• Work required: Transcribe the records below exactly as they appear.

──────── Record excerpts ────────

(* ===== verification/Os.v ===== *)
(** * Files, faults and crashes

    The state of the operating system a component works on, and a small
    state-and-error monad for code that calls it.

    A [world] holds one directory, its files, the open file descriptions, and
    three scripts the environment plays: which system call fails (or crashes the
    process, or writes only a part), what the clock shows, and what the random
    source returns.  Every call takes the next entry of its script; an
    exhausted script means success, time 0 and zero bytes.  Theorems quantify
    over all scripts, so they cover every failure and every crash point. *)

From S2P Require Import Prelude Bytes GoIO.

(** ** Files and directories *)

Record inode : Type := Inode {
  i_data : list byte;          (** current contents *)
  i_old : list (list byte);    (** earlier contents not yet superseded on stable storage *)
  i_floor : nat                (** bytes a crash cannot lose *)
}.

Record fdesc : Type := Fdesc {
  fd_ino : nat;
  fd_pos : nat;
  fd_append : bool;
  fd_shared : bool             (** holds a shared [flock] *)
}.

Record fs : Type := Fs {
  fs_inodes : gmap nat inode;
  fs_dir : gmap (list byte) nat;             (** names of the directory *)
  fs_olddirs : list (gmap (list byte) nat);  (** directory versions since the last directory sync *)
  fs_fds : gmap nat fdesc;
  fs_next : nat                              (** next fresh inode and descriptor number *)
}.

Definition set_inodes f s := Fs (f (fs_inodes s)) (fs_dir s) (fs_olddirs s) (fs_fds s) (fs_next s).
Definition set_fds f s := Fs (fs_inodes s) (fs_dir s) (fs_olddirs s) (f (fs_fds s)) (fs_next s).
Definition set_dir d s := Fs (fs_inodes s) d (fs_dir s :: fs_olddirs s) (fs_fds s) (fs_next s).
Definition bump_next s := Fs (fs_inodes s) (fs_dir s) (fs_olddirs s) (fs_fds s) (S (fs_next s)).

Definition empty_inode : inode := Inode [] [] 0.

(** New contents that are not yet on stable storage. *)
Definition inode_set (data : list byte) (floor : nat) (i : inode) : inode :=
  Inode data (i_data i :: i_old i) floor.

Definition inode_sync (i : inode) : inode := Inode (i_data i) [] (length (i_data i)).

Definition inode_truncate (n : nat) (i : inode) : inode :=
  inode_set (take n (i_data i) ++ replicate (n - length (i_data i)) x00)
    (Nat.min (i_floor i) n) i.

(** Bytes written at [pos]; a hole before it reads as zeros. *)
Definition overwrite (pos : nat) (buf data : list byte) : list byte :=
  take pos data ++ replicate (pos - length data) x00 ++ buf ++ drop (pos + length buf) data.

(** ** Faults and the monad *)

Inductive fault : Type :=
  | FOk
  | FErr                (** the call fails without effect *)
  | FShort (n : nat)    (** a write stores [n] bytes, then fails *)
  | FCrash.             (** the process (or the host) dies before the call *)

Record world : Type := World {
  w_fs : fs;
  w_faults : list fault;
  w_clock : list Z;
  w_rand : list byte
}.

Definition set_fs s w := World s (w_faults w) (w_clock w) (w_rand w).

Inductive outcome (A : Type) : Type :=
  | Ret (a : A)
  | Fail (e : goerror)
  | Crashed.
Arguments Ret {A} a.
Arguments Fail {A} e.
Arguments Crashed {A}.

(** Code that mutates an object of type [X] and calls the operating system. *)
Definition M (X A : Type) : Type := X * world -> outcome A * (X * world).

#[export] Instance M_ret X : MRet (M X) := fun A a s => (Ret a, s).
#[export] Instance M_bind X : MBind (M X) := fun A B k m s =>
  match m s with
  | (Ret a, s') => k a s'
  | (Fail e, s') => (Fail e, s')
  | (Crashed, s') => (Crashed, s')
  end.

Definition fail {X A} (e : goerror) : M X A := fun s => (Fail e, s).
Definition get {X} : M X X := fun s => (Ret s.1, s).
Definition modify {X} (f : X -> X) : M X unit := fun s => (Ret (), (f s.1, s.2)).
Definition of_res {X A} (r : res A) : M X A :=
  match r with Ok a => mret a | Err e => fail e end.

────────

• Reply:
(* ===== verification/Os.v ===== *)
(** * Files, faults and crashes

    The state of the operating system a component works on, and a small
    state-and-error monad for code that calls it.

    A [world] holds one directory, its files, the open file descriptions, and
    three scripts the environment plays: which system call fails (or crashes the
    process, or writes only a part), what the clock shows, and what the random
    source returns.  Every call takes the next entry of its script; an
    exhausted script means success, time 0 and zero bytes.  Theorems quantify
    over all scripts, so they cover every failure and every crash point. *)

From S2P Require Import Prelude Bytes GoIO.

(** ** Files and directories *)

Record inode : Type := Inode {
  i_data : list byte;          (** current contents *)
  i_old : list (list byte);    (** earlier contents not yet superseded on stable storage *)
  i_floor : nat                (** bytes a crash cannot lose *)
}.

Record fdesc : Type := Fdesc {
  fd_ino : nat;
  fd_pos : nat;
  fd_append : bool;
  fd_shared : bool             (** holds a shared [flock] *)
}.

Record fs : Type := Fs {
  fs_inodes : gmap nat inode;
  fs_dir : gmap (list byte) nat;             (** names of the directory *)
  fs_olddirs : list (gmap (list byte) nat);  (** directory versions since the last directory sync *)
  fs_fds : gmap nat fdesc;
  fs_next : nat                              (** next fresh inode and descriptor number *)
}.

Definition set_inodes f s := Fs (f (fs_inodes s)) (fs_dir s) (fs_olddirs s) (fs_fds s) (fs_next s).
Definition set_fds f s := Fs (fs_inodes s) (fs_dir s) (fs_olddirs s) (f (fs_fds s)) (fs_next s).
Definition set_dir d s := Fs (fs_inodes s) d (fs_dir s :: fs_olddirs s) (fs_fds s) (fs_next s).
Definition bump_next s := Fs (fs_inodes s) (fs_dir s) (fs_olddirs s) (fs_fds s) (S (fs_next s)).

Definition empty_inode : inode := Inode [] [] 0.

(** New contents that are not yet on stable storage. *)
Definition inode_set (data : list byte) (floor : nat) (i : inode) : inode :=
  Inode data (i_data i :: i_old i) floor.

Definition inode_sync (i : inode) : inode := Inode (i_data i) [] (length (i_data i)).

Definition inode_truncate (n : nat) (i : inode) : inode :=
  inode_set (take n (i_data i) ++ replicate (n - length (i_data i)) x00)
    (Nat.min (i_floor i) n) i.

(** Bytes written at [pos]; a hole before it reads as zeros. *)
Definition overwrite (pos : nat) (buf data : list byte) : list byte :=
  take pos data ++ replicate (pos - length data) x00 ++ buf ++ drop (pos + length buf) data.

(** ** Faults and the monad *)

Inductive fault : Type :=
  | FOk
  | FErr                (** the call fails without effect *)
  | FShort (n : nat)    (** a write stores [n] bytes, then fails *)
  | FCrash.             (** the process (or the host) dies before the call *)

Record world : Type := World {
  w_fs : fs;
  w_faults : list fault;
  w_clock : list Z;
  w_rand : list byte
}.

Definition set_fs s w := World s (w_faults w) (w_clock w) (w_rand w).

Inductive outcome (A : Type) : Type :=
  | Ret (a : A)
  | Fail (e : goerror)
  | Crashed.
Arguments Ret {A} a.
Arguments Fail {A} e.
Arguments Crashed {A}.

(** Code that mutates an object of type [X] and calls the operating system. *)
Definition M (X A : Type) : Type := X * world -> outcome A * (X * world).

#[export] Instance M_ret X : MRet (M X) := fun A a s => (Ret a, s).
#[export] Instance M_bind X : MBind (M X) := fun A B k m s =>
  match m s with
  | (Ret a, s') => k a s'
  | (Fail e, s') => (Fail e, s')
  | (Crashed, s') => (Crashed, s')
  end.

Definition fail {X A} (e : goerror) : M X A := fun s => (Fail e, s).
Definition get {X} : M X X := fun s => (Ret s.1, s).
Definition modify {X} (f : X -> X) : M X unit := fun s => (Ret (), (f s.1, s.2)).
Definition of_res {X A} (r : res A) : M X A :=
  match r with Ok a => mret a | Err e => fail e end.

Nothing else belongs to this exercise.